WORK TO COMPLETE:
Of the lines listed below, return exactly those that run from the line containing "Lemma object_ok_list st" through the line containing "Section races.", both included.

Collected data
━━━━━━━━━━━━━━━━

(** [while (evt != nullptr && evt != target) { succ = evt; evt =
    evt->thread_predecessor(); }] *)
Fixpoint skip_events (fuel : nat) h (evt succ : option eid) (target : eid)
    : res (option eid * option eid) :=
  match fuel with
  | O => Err OutOfFuel
  | S fuel' =>
      match evt with
      | None => Ok (None, succ)
      | Some p =>
          if bool_decide (p = target) then Ok (Some p, succ)
          else e ← deref h p; skip_events fuel' h (thread_predecessor e) (Some p) target
      end
  end.

(** The number of steps the loop can take: the depth of the event and one for
    the null pointer. *)
Definition walk_fuel h (evt : option eid) : nat :=
  match evt with
  | Some p => match h !! p with Some e => S (S (ev_depth e)) | None => 1%nat end
  | None => 1%nat
  end.

(** The loop over [accessList] from the back: [body] is what the method does
    with the accesses of an epoch that does not happen before [cur]. *)
Fixpoint epochs_loop {S R} (body : S → EpochMemoryAccesses → res (flow S R)) h (cur : eid)
    (s : S) (evt succ : option eid) (l : epochs) : res (flow S R) :=
  match l with
  | [] => Ok (Next s)
  | (ev, m) :: l' =>
      '(evt', succ') ← skip_events (walk_fuel h evt) h evt succ ev;
      match evt' with
      | None => Ok (Next s)
      | Some _ =>
          ordered ← match succ' with Some x => is_less_than h x cur | None => Ok false end;
          if (ordered : bool) then Ok (Next s)
          else
            f ← body s m;
            match f with
            | Return r => Ok (Return r)
            | Next s' => epochs_loop body h cur s' evt' succ' l'
            end
      end
  end.

(** The loop over the other threads. *)
Fixpoint threads_loop {S R} (body : thread_id → S → EpochMemoryAccesses → res (flow S R)) h
    (self : thread_id) (cur : eid) (d : DataRaceDetection) (s : S) (heads : smap thread_id eid)
    : res (DataRaceDetection * flow S R) :=
  match heads with
  | [] => Ok (d, Next s)
  | (tid, head) :: heads' =>
      if tid_eqb tid self then threads_loop body h self cur d s heads'
      else
        let '(d', l) := getAccessListOfThread tid d in
        f ← epochs_loop (body tid) h cur s (Some head) None (reverse l);
        match f with
        | Return r => Ok (d', Return r)
        | Next s' => threads_loop body h self cur d' s' heads'
        end
  end.

(** ** [FastPath] *)

(** The elements from an iterator on. *)
Fixpoint it_rest (it : option Z) (m : cmap) : cmap :=
  match m with
  | [] => []
  | (k, a) :: m' => if bool_decide (it = Some k) then m else it_rest it m'
  end.

(** Whether one of two accesses writes. *)
Definition racing op (a : Access) : bool := isWrite (op_type op) || isWrite (type a).

(** The loop over the concrete accesses that begin inside the operation. *)
Fixpoint fast_right op (e : Z) (m : cmap) : option Access :=
  match m with
  | [] => None
  | (k, a) :: m' =>
      if k <? e then if racing op a then Some a else fast_right op e m' else None
  end.

(** The access before the operation's offset. *)
Definition fast_left op (o : Z) (it : option Z) (m : cmap) : res (option Access) :=
  if negb (bool_decide (it = Some o)) && negb (bool_decide (it = cm_begin m)) then
    k ← it_prev it m;
    prev ← it_deref k m;
    if racing op prev && (o <? wadd k (numBytes prev)) then Ok (Some prev) else Ok None
  else Ok None.
(* ===== verification/RaceCheck.v ===== *)
(** * Races, and the check without the solver

    When two accesses race, as a property of one assignment of values to the
    symbolic bytes, and what [FastPath] finds out about the epochs it
    visits. *)

From stdpp Require Import base tactics list gmap numbers sorting.
From S2P Require Import Prelude StdMap ThreadId Event ObjectAccesses AccessProofs SharedProofs.
From S2P Require Import RaceDetection RaceWalk.

Local Open Scope Z_scope.

(** ** What is tracked *)

Section contents.
Context {PL : Payload} {EL : ExprLib}.
Implicit Types (st : store) (oa : ObjectAccesses) (l : OperationList) (op : MemoryOperation).

(** A list that stands for at least one access. *)
Record list_ok l : Prop := {
  lo_concrete : cm_ok (concrete l);
  lo_symbolic : mm_ok (symbolic l);
  lo_some : concrete l ≠ [] ∨ symbolic l ≠ [];
}.

(** The list of an object that was not allocated in the epoch. *)
Definition lists st oa l : Prop :=
  ∃ p s, accesses oa = Some p ∧ st !! p = Some s ∧ the_list s = l.

Definition object_ok st oa : Prop :=
  match allocFreeInstruction oa with
  | Some _ => accesses oa = None
  | None => ∃ l, lists st oa l ∧ list_ok l
  end.

Lemma object_list_ok st oa l : oa_isAllocOrFree oa = false → object_list st oa = Ok l ↔ lists st oa l.
Proof.
  unfold object_list, lists. intros ->. cbn [negb cassert]. rewrite bind_Ok_l. split.
  - intros (p & Hp & H)%bind_ok. apply bind_ok in H as (s & Hs & [= <-]).
    apply nonnull_ok in Hp. apply nonnull_ok in Hs. by exists p, s.
  - intros (p & s & -> & Hs & <-). cbn. rewrite Hs. done.
Qed.

Lemma lists_unique st oa l l' : lists st oa l → lists st oa l' → l = l'.
Proof. intros (p & s & H1 & H2 & <-) (p' & s' & H3 & H4 & <-). by simplify_eq. Qed.

Lemma object_ok_list st oa :
  object_ok st oa → oa_isAllocOrFree oa = false → ∃ l, lists st oa l ∧ list_ok l.
Proof. unfold object_ok, oa_isAllocOrFree. destruct (allocFreeInstruction oa); [discriminate|done]. Qed.

(** Every object of every epoch. *)
Definition detector_ok st (d : DataRaceDetection) : Prop := ∀ t x m a oa,
  (x, m) ∈ epochs_of d t → m !! a = Some oa → object_ok st oa.
End contents.

(** ** Races *)

Section races.
Context {PL : Payload} {EL : ExprLib} {ES : ExprSem}.
Implicit Types (st : store) (oa : ObjectAccesses) (l : OperationList) (op : MemoryOperation) (v : assignment).

Definition overlap (b n b' n' : Z) : Prop := b < b' + n' ∧ b' < b + n.
(** An object other than the operation's, in an epoch of the detector. *)
Lemma new_object t x m a oa :
  (x, m) ∈ epochs_of d' t → m !! a = Some oa → ¬ (t = tid ∧ x = ev ∧ a = addr) →
  (∃ m0, (x, m0) ∈ epochs_of d t ∧ m0 !! a = Some oa) ∧
  (object_ok st oa → object_ok st' oa) ∧ (∀ l, lists st' oa l ↔ lists st oa l) ∧
  ∀ v w b, object_touched v st' oa w b ↔ object_touched v st oa w b.
Proof.
  intros Hx Ha Hne.
  assert (∃ m0, (x, m0) ∈ epochs_of d t ∧ m0 !! a = Some oa ∧
    ∀ p, p ∈ ptr_of oa → p ∈ others) as (m0 & Hx0 & Ha0 & Hp).
  { destruct (decide (t = tid)) as [->|Hnt].
    - rewrite (at_epochs _ _ _ _ _ _ _ _ _ _ _ _ Ht) in Hx. apply elem_of_app in Hx as [Hx|Hx].
      + exists m. split_and!; [by apply before_epochs | done|]. intros p Hp. rewrite !elem_of_app. left. right. left.
        by apply (epoch_ptr_elem before x m a oa).
      + apply list_elem_of_singleton in Hx as [= -> ->]. assert (a ≠ addr) as Hna by naive_solver.
        assert (acc !! a = Some oa) as Hacc.
        { pose proof (at_access _ _ _ _ _ _ _ _ _ _ _ _ Ht) as Hac. destruct (isFree (op_type op)).
          - rewrite Hac, lookup_delete_ne in Ha; [done | congruence].
          - destruct Hac as (oa' & -> & _). by rewrite lookup_insert_ne in Ha. }
        exists acc. split_and!; [|done|].
        * destruct acc_epochs as [E|]; [|done]. by rewrite E, lookup_empty in Hacc.
        * intros p Hp. rewrite !elem_of_app. left. left. apply (object_ptr_elem _ a oa); [|done].
          rewrite lookup_delete_ne; [done | congruence].
    - rewrite (at_others _ _ _ _ _ _ _ _ _ _ _ _ Ht t Hnt) in Hx. exists m. split_and!; [done..|].
      intros p Hp. rewrite !elem_of_app. left. right. right.
      by apply (other_ptr_elem d tid t x m a oa p (mt_sorted _ _ _ _ _ _ Hm)). }
  pose proof others_live as Hlive. pose proof (at_keeps _ _ _ _ _ _ _ _ _ _ _ _ Ht) as Hk.
  split_and!; [eauto | by apply (keeps_object_ok st st' others) | |]; intros.
  - by apply (keeps_lists st st' others).
  - by apply (keeps_touched st st' others).
Qed.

━━━━━━━━━━━━━━━━

RESPONSE AREA:
Lemma object_ok_list st oa :
  object_ok st oa → oa_isAllocOrFree oa = false → ∃ l, lists st oa l ∧ list_ok l.
Proof. unfold object_ok, oa_isAllocOrFree. destruct (allocFreeInstruction oa); [discriminate|done]. Qed.

(** Every object of every epoch. *)
Definition detector_ok st (d : DataRaceDetection) : Prop := ∀ t x m a oa,
  (x, m) ∈ epochs_of d t → m !! a = Some oa → object_ok st oa.
End contents.

(** ** Races *)

Section races.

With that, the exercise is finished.